Your answer should consist only of the lines below from the one with "unfold component_of. destruct" through the one with "unfold components. pose", copied exactly.

[Saved entries]
-----

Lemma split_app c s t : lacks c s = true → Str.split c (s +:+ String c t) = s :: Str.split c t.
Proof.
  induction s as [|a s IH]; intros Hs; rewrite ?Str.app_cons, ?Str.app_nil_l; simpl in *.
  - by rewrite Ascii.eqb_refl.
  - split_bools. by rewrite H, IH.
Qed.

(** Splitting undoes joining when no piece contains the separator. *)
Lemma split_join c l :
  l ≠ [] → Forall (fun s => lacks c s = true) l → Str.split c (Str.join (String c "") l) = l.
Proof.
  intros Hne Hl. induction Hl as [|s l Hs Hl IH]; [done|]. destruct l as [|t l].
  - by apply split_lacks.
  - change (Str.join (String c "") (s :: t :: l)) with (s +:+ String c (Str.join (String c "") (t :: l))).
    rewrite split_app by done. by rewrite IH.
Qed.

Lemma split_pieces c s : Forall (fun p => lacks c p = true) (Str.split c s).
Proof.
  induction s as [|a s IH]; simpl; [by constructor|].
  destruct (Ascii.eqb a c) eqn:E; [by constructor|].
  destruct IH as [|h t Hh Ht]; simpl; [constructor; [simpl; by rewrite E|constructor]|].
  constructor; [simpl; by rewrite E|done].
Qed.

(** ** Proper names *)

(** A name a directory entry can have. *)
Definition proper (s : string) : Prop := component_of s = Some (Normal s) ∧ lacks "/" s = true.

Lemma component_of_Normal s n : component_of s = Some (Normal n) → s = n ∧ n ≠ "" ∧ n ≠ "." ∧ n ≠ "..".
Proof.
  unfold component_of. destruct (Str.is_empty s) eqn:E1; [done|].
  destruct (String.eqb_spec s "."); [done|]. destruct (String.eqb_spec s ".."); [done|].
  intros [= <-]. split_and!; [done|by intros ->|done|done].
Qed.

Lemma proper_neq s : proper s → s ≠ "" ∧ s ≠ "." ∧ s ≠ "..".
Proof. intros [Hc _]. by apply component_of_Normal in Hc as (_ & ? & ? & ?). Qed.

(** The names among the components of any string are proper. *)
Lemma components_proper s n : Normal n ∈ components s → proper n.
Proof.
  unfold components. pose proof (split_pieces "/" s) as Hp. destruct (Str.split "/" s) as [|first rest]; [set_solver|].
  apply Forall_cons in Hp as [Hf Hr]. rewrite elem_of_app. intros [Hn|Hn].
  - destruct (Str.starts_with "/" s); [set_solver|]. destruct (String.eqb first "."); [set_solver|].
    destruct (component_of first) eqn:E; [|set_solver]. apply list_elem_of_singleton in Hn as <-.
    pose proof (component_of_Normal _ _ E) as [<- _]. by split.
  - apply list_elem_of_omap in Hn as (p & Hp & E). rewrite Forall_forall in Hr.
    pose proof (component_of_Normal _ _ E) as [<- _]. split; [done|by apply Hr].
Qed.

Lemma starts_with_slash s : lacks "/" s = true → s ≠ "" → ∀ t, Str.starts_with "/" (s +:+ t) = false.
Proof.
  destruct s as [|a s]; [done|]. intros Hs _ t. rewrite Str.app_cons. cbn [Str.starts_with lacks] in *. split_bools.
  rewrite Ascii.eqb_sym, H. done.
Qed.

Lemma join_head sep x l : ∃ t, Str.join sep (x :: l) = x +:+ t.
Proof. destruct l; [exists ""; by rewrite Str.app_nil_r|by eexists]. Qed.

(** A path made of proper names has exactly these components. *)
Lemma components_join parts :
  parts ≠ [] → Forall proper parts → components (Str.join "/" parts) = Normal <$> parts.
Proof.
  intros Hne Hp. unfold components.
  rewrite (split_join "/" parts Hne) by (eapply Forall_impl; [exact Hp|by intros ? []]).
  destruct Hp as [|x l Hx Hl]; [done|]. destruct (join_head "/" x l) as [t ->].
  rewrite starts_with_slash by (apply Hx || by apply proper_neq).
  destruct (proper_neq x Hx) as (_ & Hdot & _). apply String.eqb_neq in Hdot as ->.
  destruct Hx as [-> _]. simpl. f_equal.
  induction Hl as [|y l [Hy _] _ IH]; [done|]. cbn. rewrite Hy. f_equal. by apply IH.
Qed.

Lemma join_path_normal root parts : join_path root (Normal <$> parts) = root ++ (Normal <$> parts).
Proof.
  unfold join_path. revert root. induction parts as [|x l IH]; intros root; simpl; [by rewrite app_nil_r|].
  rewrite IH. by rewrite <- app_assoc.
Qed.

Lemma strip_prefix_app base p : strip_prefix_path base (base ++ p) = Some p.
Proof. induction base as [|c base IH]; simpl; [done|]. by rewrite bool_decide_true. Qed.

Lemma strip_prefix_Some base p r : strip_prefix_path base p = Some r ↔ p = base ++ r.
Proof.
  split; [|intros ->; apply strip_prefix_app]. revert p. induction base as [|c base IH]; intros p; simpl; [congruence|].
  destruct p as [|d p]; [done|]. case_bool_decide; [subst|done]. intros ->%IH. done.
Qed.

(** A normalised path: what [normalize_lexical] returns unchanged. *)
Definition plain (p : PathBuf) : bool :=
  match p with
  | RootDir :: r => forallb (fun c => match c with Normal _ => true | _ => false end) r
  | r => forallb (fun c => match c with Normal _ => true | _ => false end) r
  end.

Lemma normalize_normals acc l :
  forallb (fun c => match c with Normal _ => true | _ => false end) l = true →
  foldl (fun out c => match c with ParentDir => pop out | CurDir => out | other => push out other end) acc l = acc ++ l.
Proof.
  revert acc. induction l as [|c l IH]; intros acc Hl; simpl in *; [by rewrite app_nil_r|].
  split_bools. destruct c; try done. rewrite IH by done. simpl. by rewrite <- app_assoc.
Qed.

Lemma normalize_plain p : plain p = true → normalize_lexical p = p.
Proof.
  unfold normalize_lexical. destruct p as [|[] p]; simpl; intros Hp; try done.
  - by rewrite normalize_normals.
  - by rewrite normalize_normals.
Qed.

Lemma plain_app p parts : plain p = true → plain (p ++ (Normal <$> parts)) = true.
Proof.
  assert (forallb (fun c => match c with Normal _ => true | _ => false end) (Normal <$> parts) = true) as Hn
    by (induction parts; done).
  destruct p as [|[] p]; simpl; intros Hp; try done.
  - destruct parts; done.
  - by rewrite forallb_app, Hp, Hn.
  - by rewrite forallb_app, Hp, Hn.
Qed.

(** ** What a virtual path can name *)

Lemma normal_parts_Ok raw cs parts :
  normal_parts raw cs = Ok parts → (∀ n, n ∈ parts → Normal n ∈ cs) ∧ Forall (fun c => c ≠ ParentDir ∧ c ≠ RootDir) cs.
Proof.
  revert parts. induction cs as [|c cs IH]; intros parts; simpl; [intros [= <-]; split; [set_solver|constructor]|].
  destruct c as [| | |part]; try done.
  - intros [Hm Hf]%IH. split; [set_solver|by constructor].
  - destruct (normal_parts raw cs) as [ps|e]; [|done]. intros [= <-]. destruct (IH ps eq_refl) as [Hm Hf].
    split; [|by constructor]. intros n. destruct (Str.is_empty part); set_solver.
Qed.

-----

Solution:
  unfold component_of. destruct (Str.is_empty s) eqn:E1; [done|].
  destruct (String.eqb_spec s "."); [done|]. destruct (String.eqb_spec s ".."); [done|].
  intros [= <-]. split_and!; [done|by intros ->|done|done].
Qed.

Lemma proper_neq s : proper s → s ≠ "" ∧ s ≠ "." ∧ s ≠ "..".
Proof. intros [Hc _]. by apply component_of_Normal in Hc as (_ & ? & ? & ?). Qed.

(** The names among the components of any string are proper. *)
Lemma components_proper s n : Normal n ∈ components s → proper n.
Proof.
  unfold components. pose proof (split_pieces "/" s) as Hp. destruct (Str.split "/" s) as [|first rest]; [set_solver|].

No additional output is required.